Tears of the Giraffe

Last night I finished Tears of the Giraffe, the second of the Number 1 Ladies Detective Agency books and have now declared myself done with the series. I just can't take any more of McCall Smith's romanticizing of the simple and noble ways of Botswana. It reads like Kipling but poorly done.

Here is my BookCrossing Review:

I had hoped that the second book would concentrate more on the mystery and a less on the soap opera but I was wrong. The mystery of what happened ten years ago to an American teenager is pushed aside by the main character's engagement, her fiance's trouble with a jealous maid and the future of a pair of orphans. The other problem I have with the story is Smith's use of dialogue. He tends to have his characters repeat themselves in very stilted language so that they all come off sounding like they all have speach impediments. I suppose he's trying to capture the nuances of the language actually spoken in Botswana but it just isn't believable.

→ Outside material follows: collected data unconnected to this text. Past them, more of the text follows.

(** The lines the program prints. *)
Inductive Msg :=
  | MsgNoChanges                 (* No changes detected *)
  | MsgWarnTempDir               (* Warning: Could not create temp directory *)
  | MsgWarnRemoveOld             (* Warning: Could not remove old snapshot *)
  | MsgWarnMoveNew               (* Warning: Could not move new snapshot *)
  | MsgWarnSnapshot              (* Warning: Could not update snapshot *)
  | MsgSnapshotMissing           (* Snapshot folder missing. Please reinitialize *)
  | MsgBumped (v : string)       (* Version bumped -> v *)
  | MsgTracked (n : nat)         (* n files tracked *)
  | MsgInitialized               (* Initialized gitnot at version 0.0 *)
  | MsgTracking (n : nat).       (* Tracking n files *)

(** What a run does to the disk and the terminal.  An operation that
    fails leaves no effect, except [os.RemoveAll], which may have removed
    part of the tree before it failed. *)
Inductive Effect :=
  | Print (m : Msg)
  | WriteVersion (v : float)                 (* writeVersion(v) *)
  | AppendLog (rel text : string)            (* appendToFile(changelogs/rel.log, text) *)
  | PutDeleted (rel content : string)        (* copyFile(snapshot/rel, deleted/rel) *)
  | RemoveFromSnapshot (rel : string)        (* os.Remove(snapshot/rel) *)
  | MakeTemp                                 (* ioutil.TempDir *)
  | PutTemp (rel content : string)           (* copyFile(rel, temp/rel) *)
  | RemoveTemp                               (* os.RemoveAll(tempDir) *)
  | RemoveSnapshot (kept : option (gset string))
      (* os.RemoveAll(snapshotDir): all of it, or failing with the files [kept] left *)
  | RenameTemp                               (* os.Rename(tempDir, snapshotDir) *)
  | WriteHashes (m : gmap string string)     (* saveJSON(hashesFile, m) *)
  | MakeDir (d : StateDir)                   (* os.MkdirAll *)
  | WriteConfig (c : Config)                 (* saveJSON(configFile, c) *)
  | PutSnapshot (rel content : string).      (* copyFile(rel, snapshot/rel) *)

#[global] Instance Msg_eq_dec : EqDecision Msg.
Proof. solve_decision. Defined.

(** Whether the line [m] is among the effects [es]. *)
Definition printed (m : Msg) (es : list Effect) : bool :=
  existsb (λ e, match e with Print m' => bool_decide (m' = m) | _ => false end) es.

Definition setGitnotDir (s : Store) : Store :=
  mkStore true (configFile s) (workDir s) (hashesFile s) (versionFile s)
          (changelogs s) (snapshot s) (deleted s) (tempDir s).
(** * OpenNMT-tf checkpoint converter (ctranslate2/converters/opennmt_tf.py)

    A shallow embedding of the converter that populates a CTranslate2
    transformer specification tree from the variables of an OpenNMT-tf
    checkpoint, and the properties of its name resolution, layout
    normalisation and error behaviour. *)

From Stdlib Require Import ZArith List String Ascii Bool Lia DecimalString.
From stdpp Require Import base option gmap strings list.

Local Open Scope string_scope.

(** ** NumPy arrays

    An array is a shape together with its elements in row-major (C) order.
    The tensors of a checkpoint that the converter reads are the float32
    weights of the model: an element is an IEEE 754 binary32 value, kept as
    its 32 bits.  Only the three array operations the converter calls are
    modelled: [squeeze], [transpose] without arguments, and
    [np.array_equal]. *)

Record ndarray : Type := NdArray { shape : list nat; data : list Z }.

(** A float32 is a NaN when its exponent bits are all ones and its fraction
    is not zero; it is a zero when every bit but the sign is zero. *)
Definition float32_is_nan (x : Z) : bool :=
  (Z.land x 0x7f800000 =? 0x7f800000)%Z && negb (Z.land x 0x007fffff =? 0)%Z.

Definition float32_is_zero (x : Z) : bool := (Z.land x 0x7fffffff =? 0)%Z.

(** [x == y] on two float32 values: a NaN equals nothing, itself included;
    the two zeros are equal; any other two values are equal when they have
    the same bits. *)
Definition float32_eqb (x y : Z) : bool :=
  negb (float32_is_nan x) && negb (float32_is_nan y) &&
  ((x =? y)%Z || (float32_is_zero x && float32_is_zero y)).

(** [(a == b).all()] on the elements of two arrays of the same shape. *)
Fixpoint all_equal (xs ys : list Z) : bool :=
  match xs, ys with
  | [], [] => true
  | x :: xs', y :: ys' => float32_eqb x y && all_equal xs' ys'
  | _, _ => false
  end.

(** [np.array_equal(a, b)]: [False] when the shapes differ, otherwise
    [bool((a == b).all())]. *)
Definition array_equal (a b : ndarray) : bool :=
  bool_decide (shape a = shape b) && all_equal (data a) (data b).

Definition numel (dims : list nat) : nat := foldr Nat.mul 1 dims.

(** [ndarray.squeeze()]: every axis of length one is removed, the elements
    are untouched. *)
Definition squeeze (a : ndarray) : ndarray :=
  {| shape := List.filter (fun d => negb (Nat.eqb d 1)) (shape a);
     data := data a |}.

(** Flat offset of a multi-index, outermost axis first. *)
Definition ravel (dims idx : list nat) : nat :=
  fold_left (fun acc di => acc * fst di + snd di) (combine dims idx) 0.

(** Multi-index of a flat offset, outermost axis first. *)
Fixpoint unravel (dims : list nat) (k : nat) : list nat :=
  match dims with
  | [] => []
  | _ :: ds => (k / numel ds) :: unravel ds (k mod numel ds)
  end.

(** [ndarray.transpose()]: the axes are reversed; the element at multi-index
    [idx] of the result is the element at [rev idx] of the argument. *)
Definition transpose (a : ndarray) : ndarray :=
  let dims' := rev (shape a) in
  {| shape := dims';
     data := List.map
               (fun k => nth (ravel (shape a) (rev (unravel dims' k))) (data a) 0%Z)
               (seq 0 (numel dims')) |}.

(** [np.array_equal] applied to attributes that may still be [None]. *)
Definition py_array_equal (a b : option ndarray) : bool :=
  match a, b with
  | Some x, Some y => array_equal x y
  | None, None => true
  | _, _ => false
  end.

(** ** Exceptions and the effect of a setter

    A setter mutates the specification node it is given and may raise.  The
    node is owned by the caller, so whatever was written before an
    exception stays written: a computation maps the node to an outcome
    together with the node as the caller sees it afterwards. *)

Inductive exn : Type :=
| KeyError (key : string)
| IndexError
| ValueError (msg : string)
| TypeError (msg : string)
| RuntimeError (msg : string)
| NotImplementedError
| OpError (msg : string).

Out of curiosity, I looked up the author and found his biography on Random House's web site. He was born in Zimbabwe but educated in Scotland. He later worked in Botswana to set up a law school. He currently lives in Scotland. He has the background to write stories set in south eastern Africa but somehow that expertise doesn't come through for me. The two books I have read have seemed stilted and forced in their language and far too nostalgic in their imagry.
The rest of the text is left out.